The function you are considering with the type MonadError e m => e -> Maybe a -> m a is isomorphic to MonadError e m => M e a -> m a where data M e a = M e (Maybe a). The question then is whether this M e is a monad. I think it is if e is a monoid:

instance Monoid e => Functor (M e) where
  fmap = liftM
instance Monoid e => Applicative (M e) where
  pure x = M mempty (Just x)
  (<*>) = ap
instance Monad M where
  M e Nothing >>= _ = M e Nothing
  M e (Just x) >>= k =
    case k x of
      M e' (Just y) -> M (e <> e') (Just y)
      M e' Nothing -> M (e <> e') Nothing

The only thing left is to prove the monad laws. I believe that is indeed the case, but I have no formal proof.

In conclusion, I’d say it would be a lifting operation if you add the Monoid e constraint.

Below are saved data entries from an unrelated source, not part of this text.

(** * blessed.terminal: a shallow embedding of [Terminal] and its properties

    The development follows [src/blessed/terminal.py].  Python objects become
    records, attribute look-up (with its [__getattr__] fall-back) is written
    out, exceptions and blocking calls are results of an outcome type, and
    the operating system (clock, keyboard bytes, environment, window size,
    curses) is an explicit world passed around. *)

From Stdlib Require Import ZArith String Ascii Strings.Byte List Lia Bool.
From stdpp Require Import base option list strings pretty gmap.

Local Open Scope string_scope.
Local Open Scope Z_scope.

(** ** Python-level results *)

Module Py.

(** The exceptions that the modelled code can raise. *)
Inductive exn : Type :=
| AssertionError
| TypeError
| ValueError
| IOError
| UnicodeDecodeError
| AttributeError
| IndexError
| CursesError
| UserError (tag : string).

(** A call returns or raises. *)
Inductive outcome (A : Type) : Type :=
| Ok (a : A)
| Raise (e : exn).
Arguments Ok {A} a.
Arguments Raise {A} e.

Definition bind {A B} (m : outcome A) (k : A -> outcome B) : outcome B :=
  match m with
  | Ok a => k a
  | Raise e => Raise e
  end.

(** A call that touches the process returns, raises, never comes back from
    a blocking system call, or (in the loops, which carry an iteration
    budget) runs out of budget. *)
Inductive run (A : Type) : Type :=
| Returns (a : A)
| Raises (e : exn)
| Hangs
| OutOfFuel.
Arguments Returns {A} a.
Arguments Raises {A} e.
Arguments Hangs {A}.
Arguments OutOfFuel {A}.
(** A run never reads the disk: over another disk it takes the same course
    and makes the same writes. *)
Lemma run_writes (w : world E) :
  ∃ ws, (∀ fs0, run w fs0 = ((run w ∅).1, set_fs (put_all ws fs0) (run w ∅).2))
        ∧ written (st_trace (run w ∅).2) = ws.*1.
Proof.
  unfold run.
  destruct (env_start E w) as [[] w1] eqn:H1.
  2:{ exists []. split; [|by rewrite (run_no_driver (fresh w ∅) w1 H1)].
      intros fs0. by rewrite (run_no_driver (fresh w fs0) w1 H1),
        (run_no_driver (fresh w ∅) w1 H1). }
  destruct (env_launch E true w1) as [[] w2] eqn:H2.
  2:{ exists []. split; [|by rewrite (run_no_browser (fresh w ∅) w1 w2 H1 H2)].
      intros fs0. by rewrite (run_no_browser (fresh w fs0) w1 w2 H1 H2),
        (run_no_browser (fresh w ∅) w1 w2 H1 H2). }
  destruct (env_new_page E w2) as [[] w3] eqn:H3.
  2:{ exists []. split; [|by rewrite (run_no_page (fresh w ∅) w1 w2 w3 H1 H2 H3)].
      intros fs0. by rewrite (run_no_page (fresh w fs0) w1 w2 w3 H1 H2 H3),
        (run_no_page (fresh w ∅) w1 w2 w3 H1 H2 H3). }
  pose proof (λ fs0, run_guarded (fresh w fs0) w1 w2 w3 H1 H2 H3) as Hrun.
  cbv zeta in Hrun.
  set (s3 := log E (Returned CNewPage)
      (set_world E w3 (log E (Returned (CLaunch true))
        (set_world E w2 (log E (Returned CStart) (set_world E w1 (fresh w ∅))))))).
  destruct (perform_all_writes script s3) as (ws & Hfs & Hw).
  exists ws. split.
  - intros fs0. rewrite !Hrun. fold s3.
    change (log E (Returned CNewPage) _) with (set_fs fs0 s3).
    by rewrite Hfs.
  - rewrite Hrun. fold s3. cbn [fst snd]. rewrite teardown_trace, written_app, Hw.
    simpl. by rewrite app_nil_r.
Qed.
Lemma SetEnv_copy_step envVars kv newEnv :
  match strings.SplitN kv "=" 2 with
  | [k; _] =>
      match envVars !! k with
      | Some _ => newEnv
      | None => newEnv ++ [kv]
      end
  | _ => newEnv
  end
  = if decide (retained envVars kv) then newEnv ++ [kv] else newEnv.
Proof.
  destruct (decide (retained envVars kv)) as [Hkv|Hkv];
    unfold retained, entry_key in Hkv;
    destruct (strings.SplitN kv "=" 2) as [|k [|x [|y l]]]; try done;
    by destruct (envVars !! k).
Qed.

Lemma SetEnv_copy_loop envVars env newEnv :
  foldl (λ newEnv kv,
           match strings.SplitN kv "=" 2 with
           | [k; _] =>
               match envVars !! k with
               | Some _ => newEnv
               | None => newEnv ++ [kv]
               end
           | _ => newEnv
           end) newEnv env
  = newEnv ++ filter (retained envVars) env.
Proof.
  revert newEnv. induction env as [|kv env IH]; intros newEnv.
  { by rewrite app_nil_r. }
  cbn [foldl]. rewrite IH, SetEnv_copy_step, filter_cons.
  destruct (decide (retained envVars kv)); [|done]. by rewrite <- app_assoc.
Qed.

Lemma SetEnv_append_loop range newEnv :
  foldl (λ newEnv kv, newEnv ++ [Sprintf_kv kv]) newEnv range
  = newEnv ++ (Sprintf_kv <$> range).
Proof.
  revert newEnv. induction range as [|kv range IH]; intros newEnv; simpl.
  { by rewrite app_nil_r. }
  by rewrite IH, <- app_assoc.
Qed.

Lemma GetEnv_SetEnv range envVars t :
  GetEnv (SetEnv range envVars t)
  = filter (retained envVars) (GetEnv t) ++ (Sprintf_kv <$> range).
Proof.
  unfold SetEnv, GetEnv; simpl.
  by rewrite SetEnv_copy_loop, SetEnv_append_loop.
Qed.

(** [SetEnv] touches nothing but the environment. *)
Lemma SetEnv_frame range envVars t :
  let t' := SetEnv range envVars t in
  stdout t' = stdout t ∧ stderr t' = stderr t ∧ exitCode t' = exitCode t ∧
  Cmd (Cfg t') = Cmd (Cfg t) ∧ Shell (Cfg t') = Shell (Cfg t) ∧
  Timeout (Cfg t') = Timeout (Cfg t).
Proof. done. Qed.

I don’t think there’s any formal definition of “lift” in the general sense, but most examples of functions named “lift” or “lift-something” seem to follow the pattern of converting some action or function to an equivalent action or function that involves additional context, usually in the form of adding some * -> * type variable, constrainted to something like Functor, Monad, MonadTrans, or similar. Just check out a quick Hoogle search for “lift”, and see if you can intuit the common pattern from it.